The conclusion is: $x^3-1$ has one root in $\mathbb F_5$ (namely 1) and three roots in $\mathbb F_7$ (nanely 1, 2 and $2^2=4.)$

9. So after working both problems out...

The only root is 1 regardless if im working in F7 or F5

Is this correct?

10. Originally Posted by TheAbstractionist
Okay, here is some group-theory analysis (although this particular problem is so simple that it hardly needs this kind of thing).

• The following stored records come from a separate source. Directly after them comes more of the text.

(** X5. The map from sprint identifiers to names built from the sprints of
    the board has each identifier of the list once, and no other; when an
    identifier is listed more than once, the name kept for it is the one
    listed last. *)
Theorem sprint_map_of_last l :
  NoDup (map fst (sprint_map_of l)) /\
  (forall id, id ∈ map fst (sprint_map_of l) <-> id ∈ map sprint_id l) /\
  (forall l1 s l2, l = l1 ++ s :: l2 -> sprint_id s ∉ map sprint_id l2 ->
     (sprint_id s, sprint_name s) ∈ sprint_map_of l).
Proof.
  split; [|split].
  - induction l as [|s l IH] using rev_ind; [constructor|].
    rewrite sprint_map_of_snoc, map_set_keys. case_bool_decide as Hin; [done|].
    apply (proj2 (list.NoDup_app _ [sprint_id s])). split; [done|]. split.
    + by intros x Hx ->%list_elem_of_singleton.
    + apply NoDup_singleton.
  - induction l as [|s l IH] using rev_ind; intros id; [done|].
    rewrite sprint_map_of_snoc, map_set_keys, map_app, elem_of_app. cbn [map].
    rewrite list_elem_of_singleton, <- IH. case_bool_decide as Hin.
    + split; [by left|]. by intros [?| ->].
    + by rewrite elem_of_app, list_elem_of_singleton.
  - intros l1 s l2. revert l. induction l2 as [|x l2 IH] using rev_ind; intros l -> Hlast.
    + rewrite sprint_map_of_snoc. apply map_set_same.
    + change (l1 ++ s :: l2 ++ [x]) with (l1 ++ (s :: l2) ++ [x]).
      rewrite app_assoc, sprint_map_of_snoc. rewrite map_app, elem_of_app in Hlast.
      apply map_set_other.
      * intros Heq. apply Hlast. right. rewrite Heq. left.
      * apply IH; [done|]. intros Hin. apply Hlast. by left.
Qed.

Lemma sprint_map_of_last_witness :
  (7%Z, "Sprint 7 (closed)") ∈ sprint_map_of Scenarios.renamed_sprints.
Proof.
  destruct (sprint_map_of_last Scenarios.renamed_sprints) as (_ & _ & Hlast).
  apply (Hlast [ {| sprint_id := 7; sprint_name := "Sprint 7" |};
                 {| sprint_id := 8; sprint_name := "Sprint 8" |} ]
               {| sprint_id := 7; sprint_name := "Sprint 7 (closed)" |} []);
    [reflexivity|]. by intros ?%elem_of_nil.
Defined.

(** ** The cells of the frame *)

Lemma dict_get_is_Some {V} k (dd : dict V) : is_Some (dict_get k dd) <-> k ∈ dict_keys dd.
Proof.
  induction dd as [|[k0 v0] dd IH]; simpl.
  - split; [by intros [? ?]|by intros ?%elem_of_nil].
  - destruct (String.eqb_spec k k0) as [->|Hne].
    + split; [intros _; left|by eexists].
    + rewrite IH, elem_of_cons. split; [by right|by intros [?|?]].
Qed.

Lemma lookup_map {A B} (f : A -> B) l i : map f l !! i = f <$> l !! i.
Proof. exact (list_lookup_fmap f l i). Qed.

(** [pd.DataFrame(records)] holds under a label, in the row of a record,
    the value of the record for that key, and a null cell where the record
    has no such key, at the type inferred for the column. *)
Lemma frame_cell records n col :
  cell (frame_of_records records) n col =
    if bool_decide (col ∈ frame_labels records)
    then (fun record => infer_objects (objects_of col records)
                          (default VNull (dict_get col record))) <$> records !! n
    else None.
Proof.
  unfold cell, frame_of_records. cbn [columns rows].
  destruct (index_of col (frame_labels records)) as [i|] eqn:Hi.
  - rewrite bool_decide_eq_true_2 by (apply index_of_elem; by eexists).
    cbn [mbind option_bind]. rewrite lookup_map.
    destruct (records !! n) as [record|]; [|reflexivity]. cbn [fmap option_fmap option_map mbind option_bind].
    rewrite lookup_map, (index_of_lookup _ _ _ Hi). reflexivity.
  - rewrite bool_decide_eq_false_2; [reflexivity|].
    intros [j Hj]%index_of_elem. congruence.
Qed.

Lemma page_rows_elem tr row :
  row ∈ flat_map page_rows tr ->
  exists r issue, r ∈ tr /\ issue ∈ issues_of_request r /\
                  row ∈ rows_of_issue (req_sprint r) issue.
Proof.
  intros Hrow. apply list_elem_of_In, in_flat_map in Hrow as [r [Hr Hrow]].
  unfold page_rows in Hrow. apply in_flat_map in Hrow as [issue [Hissue Hrow]].
  exists r, issue. by rewrite !list_elem_of_In.
Qed.

(** The frame of a run holds the rows of its pages, cell by cell. *)
Lemma page_rows_cell tr n col :
  cell (frame_of_records (flat_map page_rows tr)) n col =
    (flat_map page_rows tr !! n) ≫=
      (fun row => infer_objects (objects_of col (flat_map page_rows tr)) <$> dict_get col row).
Proof.
  rewrite frame_cell. destruct (flat_map page_rows tr !! n) as [row|] eqn:Hn;
    [|by case_bool_decide].
  assert (Hkeys : forall row', row' ∈ flat_map page_rows tr -> dict_keys row' = flat_row_columns).
  { intros row' (r & issue & _ & _ & Hrow')%page_rows_elem. by eapply rows_of_issue_keys. }
  rewrite frame_labels_flat; [|by intros Hnil; rewrite Hnil in Hn|exact Hkeys].
  pose proof (Hkeys row (list_elem_of_lookup_2 _ _ _ Hn)) as Hrow.
  cbn [mbind option_bind fmap option_fmap option_map].
  pose proof (dict_get_is_Some col row) as Hsome. rewrite Hrow in Hsome.
  case_bool_decide as Hcol.
  - apply Hsome in Hcol as [v ->]. reflexivity.
  - destruct (dict_get col row) as [v|] eqn:Hget; [|reflexivity].
    destruct Hcol. apply Hsome. by eexists.
Qed.

(** What the inference does to a value: nothing, or an int of a column of
    floats becomes the float of the same number. *)
Lemma infer_objects_cases cells v :
  infer_objects cells v = v \/
  exists n, v = VInt n /\ infer_objects cells v = VFloat n /\ float_column cells = true.
Proof.
  unfold infer_objects. destruct (float_column cells); [|by left].
  destruct v; try (by left). right. by eexists.
Qed.

Lemma objects_of_elem col records v :
  v ∈ objects_of col records <->
  exists row, row ∈ records /\ v = default VNull (dict_get col row).
Proof.
  unfold objects_of. rewrite list_elem_of_fmap. split; intros (row & ? & ?); by exists row.
Qed.

Lemma float_column_spec cells :
  float_column cells = true <->
  (forall v, v ∈ cells -> is_number v = true \/ is_null v = true) /\
  ((exists v, v ∈ cells /\ is_float v = true) \/
   ((exists v, v ∈ cells /\ is_null v = true) /\ (exists v, v ∈ cells /\ is_number v = true))).
Proof.
  unfold float_column.
  rewrite andb_true_iff, orb_true_iff, andb_true_iff, forallb_forall, !existsb_exists.
  setoid_rewrite <- list_elem_of_In. setoid_rewrite orb_true_iff. reflexivity.
Qed.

Now, if $p$ is a prime, $\mathbb Z_p^\times=\{1,\ldots,p-1\}$ is a group under multiplication modulo $p.$ Now, $x^3-1$ is a root in $\mathbb Z_p^\times=\{1,\ldots,p-1\}$ if and only if the subgroup generated by $x,$ namely $\left$ has order dividing 3. Since 3 is a prime, this means that either (i) $\left$ is trivial or (ii) a cyclic group of order 3. If $p=5$ then $p-1=4$ and so by Lagrange there is no subgroup of order 3 and so the only solution to the equation is $x=1.$ But for $p=7$ it is possible to have to have a subgroup of order 3 and so it turns out that there are two solutions modul0 7.

The conclusion is: $x^3-1$ has one root in $\mathbb F_5$ (namely 1) and three roots in $\mathbb F_7$ (nanely 1, 2 and $2^2=4.)$

For $\mathbb{Z}_5$ as the abstractionist and I have both shown you already 1 is indeed the only root to that polynomial.

However, this is not the case for $\mathbb{Z}_7$ as theabstractionist was so kind to point out, both 2 and 4 are roots as well.

$1^3-1=0 \equiv 0$ (mod 7) so 1 is a root
$2^3-1=7 \equiv 0$ (mod 7) so 2 is a root
$4^3-1=64-1=63=7*9 \equiv 0$ (mod 7) so 4 is a root.
A polynomial of degree n can have at most n roots, so this is all of them as $x^3-1$ has degree 3 and we have listed 3 roots.